Not every story ends well. I catch a cold, and probably something else too. End up sick, coughing, congested, and not a little worse for the week.

3 comments:

Manfred said...

Good piece!

Though I'm not sure I see quite as much "dark humor" in the Communists winning the Civil War (if I interpreted your comment on the laughing Mao and Zhou mannequins right).

I wonder sometimes what Chiang and company would have made mainland China into--a "developmental" dictatorship like Korea's and Indonesia's (and Taiwan's), giving way to democracy one day? A corrupt mess with a lingering insurgency?

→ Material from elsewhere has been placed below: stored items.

(* ================================================================= *)
(** * Further properties of the code *)

(** ** The bit mask of [format] *)

Lemma mask_log2 (len : nat) :
  (1 <= Z.of_nat len <= 2 ^ 30)%Z ->
  mask len = (2 ^ (Z.log2 (Z.of_nat len - 1) + 1) - 1)%Z.
Proof.
  intros Hlen. unfold mask.
  set (a := (Z.of_nat len - 1)%Z).
  assert (Ha : (0 <= a < 2 ^ 30)%Z) by (unfold a; lia).
  assert (Hint : toInt32 a = a).
  { unfold toInt32. rewrite Z.mod_small; lia. }
  rewrite Hint.
  set (x := Z.lor a 1).
  assert (Hlog : Z.log2 x = Z.log2 a).
  { unfold x. rewrite Z.log2_lor by lia. change (Z.log2 1) with 0%Z.
    pose proof (Z.log2_nonneg a). lia. }
  assert (Hk : (0 <= Z.log2 a < 30)%Z).
  { split; [apply Z.log2_nonneg |].
    destruct (Z.eq_dec a 0) as [-> | Hne]; [cbn; lia |].
    apply Z.log2_lt_pow2; lia. }
  assert (Hx : (0 < x)%Z).
  { destruct (Z.le_gt_cases x 0) as [Hle | Hgt]; [| exact Hgt].
    exfalso. assert (Hbit : Z.testbit x 0 = true).
    { unfold x. rewrite Z.lor_spec. cbn. apply orb_true_r. }
    assert (Hnn : (0 <= x)%Z) by (unfold x; apply Z.lor_nonneg; lia).
    assert (x = 0%Z) as Hz by lia. rewrite Hz in Hbit. discriminate. }
  assert (Hxb : (x < 2 ^ 30)%Z).
  { apply Z.log2_lt_pow2; [exact Hx | lia]. }
  unfold clz32, toUint32. rewrite (Z.mod_small x) by lia.
  destruct (Z.eqb_spec x 0) as [Hz | _]; [lia |].
  rewrite Hlog.
  replace (31 - (31 - Z.log2 a))%Z with (Z.log2 a) by lia.
  rewrite Z.shiftl_mul_pow2 by lia.
  assert (Hp : (2 * 2 ^ Z.log2 a = 2 ^ (Z.log2 a + 1))%Z)
    by (rewrite Z.pow_add_r by lia; lia).
  rewrite Hp.
  assert (Hpb : (0 < 2 ^ (Z.log2 a + 1) <= 2 ^ 30)%Z).
  { split; [apply Z.pow_pos_nonneg; lia |].
    apply Z.pow_le_mono_r; lia. }
  unfold toInt32. rewrite Z.mod_small by lia. lia.
Qed.

Lemma mask_covers_alphabet_aux (len : nat) :
  (1 <= Z.of_nat len <= 2 ^ 30)%Z ->
  exists k : Z,
    (1 <= k <= 30)%Z
    /\ mask len = (2 ^ k - 1)%Z
    /\ (Z.of_nat len - 1 <= mask len)%Z.
Proof.
  intros Hlen. rewrite (mask_log2 len Hlen).
  set (a := (Z.of_nat len - 1)%Z).
  assert (Ha : (0 <= a < 2 ^ 30)%Z) by (unfold a; lia).
  exists (Z.log2 a + 1)%Z.
  pose proof (Z.log2_nonneg a) as Hnn.
  destruct (Z.eq_dec a 0) as [Hz | Hne].
  - rewrite Hz. change (Z.log2 0 + 1)%Z with 1%Z. cbn. lia.
  - pose proof (Z.log2_spec a ltac:(lia)) as [Hlo Hhi].
    assert (Hk : (Z.log2 a < 30)%Z) by (apply Z.log2_lt_pow2; lia).
    rewrite <- Z.add_1_r in Hhi. lia.
Qed.

(** X1. For an alphabet of 1 to 2^30 characters the mask of [format] is
    [2^k - 1] with [k >= 1]; it covers every index of the alphabet, no
    smaller mask of that form does (unless [k = 1]), and at least half of
    the masked values are indices of the alphabet. *)
Theorem mask_covers_alphabet :
  forall len : nat,
    (1 <= Z.of_nat len <= 2 ^ 30)%Z ->
    exists k : Z,
      (1 <= k <= 30)%Z
      /\ mask len = (2 ^ k - 1)%Z
      /\ (Z.of_nat len - 1 <= mask len)%Z
      /\ (k = 1 \/ 2 ^ (k - 1) <= Z.of_nat len - 1)%Z
      /\ (mask len + 1 <= 2 * Z.of_nat len)%Z.
Proof.
  intros len Hlen. rewrite (mask_log2 len Hlen).
  set (a := (Z.of_nat len - 1)%Z).
  assert (Ha : (0 <= a < 2 ^ 30)%Z) by (unfold a; lia).
  exists (Z.log2 a + 1)%Z.
  pose proof (Z.log2_nonneg a) as Hnn.
  destruct (Z.eq_dec a 0) as [Hz | Hne].
  - rewrite Hz. change (Z.log2 0 + 1)%Z with 1%Z. change (2 ^ 1 - 1)%Z with 1%Z.
    unfold a in Hz. repeat split; lia.
  - pose proof (Z.log2_spec a ltac:(lia)) as [Hlo Hhi].
    assert (Hk : (Z.log2 a < 30)%Z) by (apply Z.log2_lt_pow2; lia).
    rewrite <- Z.add_1_r in Hhi.
    replace (Z.log2 a + 1 - 1)%Z with (Z.log2 a) by lia.
    assert (Hp : (2 ^ (Z.log2 a + 1) = 2 * 2 ^ Z.log2 a)%Z)
      by (rewrite Z.pow_add_r by lia; lia).
    repeat split; lia.
Qed.

Lemma mask_covers_alphabet_witness :
  (1 <= Z.of_nat 36 <= 2 ^ 30)%Z
  /\ exists k : Z,
      (1 <= k <= 30)%Z
      /\ mask 36 = (2 ^ k - 1)%Z
      /\ (Z.of_nat 36 - 1 <= mask 36)%Z
      /\ (k = 1 \/ 2 ^ (k - 1) <= Z.of_nat 36 - 1)%Z
      /\ (mask 36 + 1 <= 2 * Z.of_nat 36)%Z.
Proof.
  split; [cbn; lia |]. apply (mask_covers_alphabet 36). cbn. lia.
Defined.

Lemma land_byte_range (a m : Z) :
  (0 <= a < 256)%Z -> (0 <= Z.land a m < 256)%Z.
Proof.
  intros Ha.
  assert (Hmod : Z.land a m = (Z.land a m mod 2 ^ 8)%Z).
  { rewrite <- Z.land_ones by lia.
    rewrite <- Z.land_assoc, (Z.land_comm m), Z.land_assoc.
    rewrite (Z.land_ones a 8) by lia.
    rewrite (Z.mod_small a) by (cbn; lia). reflexivity. }
  rewrite Hmod. apply Z.mod_pos_bound. cbn. lia.
Qed.

Lemma maskedByte_range (bytes : Uint8Array) (i : nat) (m : Z) :
  (0 <= maskedByte bytes i m < 256)%Z.
Proof.
  unfold maskedByte. apply land_byte_range.
  destruct (get bytes i) as [b |]; [apply byteZ_range | lia].
Qed.

Lemma charAt_firstn (alphabet : str) (idx : Z) (n : nat) :
  (idx < Z.of_nat n)%Z ->
  Forall (fun c => In c (firstn n alphabet)) (charAt alphabet idx).
Proof.
  intros Hidx. unfold charAt. destruct (Z.ltb_spec idx 0); [constructor |].
  destruct (nth_error alphabet (Z.to_nat idx)) as [c |] eqn:E; [| constructor].
  constructor; [| constructor].
  apply nth_error_In with (n := Z.to_nat idx).
  rewrite nth_error_firstn. destruct (Nat.ltb_spec (Z.to_nat idx) n); [exact E | lia].
Qed.

Lemma scan_keeps (P : ascii -> Prop) (bytes : Uint8Array) (mask : Z)
  (alphabet : str) (size : nat) :
  (forall i, Forall P (charAt alphabet (maskedByte bytes i mask))) ->
  forall i id,
    Forall P id ->
    match scan i bytes mask alphabet size id with
    | inl r => Forall P r
    | inr id' => Forall P id'
    end.
Proof.
  intros Hchar. induction i as [| i IH]; intros id Hid; cbn [scan]; [exact Hid |].
  assert (Hid' : Forall P (id ++ charAt alphabet (maskedByte bytes i mask)))
    by (apply Forall_app; split; [exact Hid | apply Hchar]).
  destruct (List.length (id ++ charAt alphabet (maskedByte bytes i mask)) =? size);
    [exact Hid' | apply IH, Hid'].
Qed.
Lemma fireLoop_shift s e fuel : forall results cursor,
  fireLoop (now + w) (horizon + w) maxCount interval s e days fuel
    (shift w results) (cursor + w)
  = option_map (shift w)
      (fireLoop now horizon maxCount interval s e days fuel results cursor).
Proof.
  induction fuel as [|fuel IH]; intros results cursor; cbn [fireLoop];
    rewrite count_shift;
    replace (cursor + w <=? horizon + w) with (cursor <=? horizon) by lia;
    destruct ((count results <? maxCount) && (cursor <=? horizon)); try reflexivity.
  destruct (s =? e).
  - rewrite startOfDay_shift, alignToInterval_shift by exact Hwhole.
    set (aligned := alignToInterval (startOfDay cursor) cursor interval).
    replace (aligned + w <=? now + w) with (aligned <=? now) by lia.
    rewrite addMinutes_shift by exact Hwhole.
    destruct (aligned <=? now).
    + set (candidate := addMinutes aligned interval).
      replace (horizon + w <? candidate + w) with (horizon <? candidate) by lia.
      destruct (horizon <? candidate); [reflexivity|].
      rewrite isDayActive_shift, addMinutes_shift by exact Hwhole.
      destruct (isDayActive candidate days); [rewrite shift_snoc|]; apply IH.
    + replace (horizon + w <? aligned + w) with (horizon <? aligned) by lia.
      destruct (horizon <? aligned); [reflexivity|].
      rewrite isDayActive_shift, addMinutes_shift by exact Hwhole.
      destruct (isDayActive aligned days); [rewrite shift_snoc|]; apply IH.
  - rewrite isWithinWindow_shift, nextWindowStart_shift.
    replace (horizon + w <? nextWindowStart cursor s e (e <? s) + w)
      with (horizon <? nextWindowStart cursor s e (e <? s)) by lia.
    assert (Hwin : forall c results',
      match windowLoop (now + w) (horizon + w) maxCount interval days
              (w_end (windowFor (c + w) s e (e <? s))) (S fuel) (shift w results')
              (alignToInterval (w_start (windowFor (c + w) s e (e <? s))) (c + w) interval) with
      | Some r => fireLoop (now + w) (horizon + w) maxCount interval s e days fuel r
                    (addMinutes (w_end (windowFor (c + w) s e (e <? s))) 1)
      | None => None
      end
      = option_map (shift w)
          match windowLoop now horizon maxCount interval days
                  (w_end (windowFor c s e (e <? s))) (S fuel) results'
                  (alignToInterval (w_start (windowFor c s e (e <? s))) c interval) with
          | Some r => fireLoop now horizon maxCount interval s e days fuel r
                        (addMinutes (w_end (windowFor c s e (e <? s))) 1)
          | None => None
          end).
    { intros c results'. destruct (windowFor_shift c s e (e <? s)) as [Es Ee].
      rewrite Es, Ee, alignToInterval_shift, windowLoop_shift by exact Hwhole.
      destruct (windowLoop now horizon maxCount interval days _ (S fuel) results' _) as [r|];
        [|reflexivity].
      cbn [option_map]. rewrite addMinutes_shift by (exists 60000; reflexivity). apply IH. }
    destruct (negb (isWithinWindow cursor s e (e <? s))).
    + destruct (horizon <? nextWindowStart cursor s e (e <? s)); [reflexivity|]. apply Hwin.
    + apply Hwin.
Qed.

End WeekShift.

(** ** The within-day generator, one week later *)

Lemma budget_shift w now horizon : budget (now + w) (horizon + w) = budget now horizon.
Proof. unfold budget. now replace (horizon + w - (now + w)) with (horizon - now) by lia. Qed.

Lemma horizonOf_shift w now horizonHours :
  horizonOf (now + w) horizonHours = horizonOf now horizonHours + w.
Proof. unfold horizonOf, getTime. lia. Qed.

Probably no Great Leap famine. But then perhaps not the same dignity given to farmers (paradoxically, as they weathered the brunt of the famine) and working people, a dignity that has popped up again as arguably the biggest hope for political and social change in China.

The tanks sound cool. I'm always suprised how much I get into those deadly gadgets. Something about throwing in an "offhand" comment about some military equipment in a paper for school adds so much, uh, macho assurance.

Also, the museum's architecture. I'm a sucker for that kind of stuff.

Enjoy the Beijing snow! Wish I was there!

Giscard said...

Fair point. I guess there is dark humor at either end, and I didn't mean to imply one outcome as necessarily better than the other. Merely that the hopes and dreams of too many were dashed too brutally; almost making a mockery of the optimism.

Manfred said...

Yes, I agree that many hopes were "dashed... brutally." Seems to be the case with radical change of any sort in any country, even if the overall results are positive (like you, I'll reserve judgment on post-'49 China---too much guesswork involved in analyzing the alternatives).

The P.R.C. has certainly witnessed an incredible excess of brutality over the last couple of centuries of change. I hope the country's future evolution will hurt less.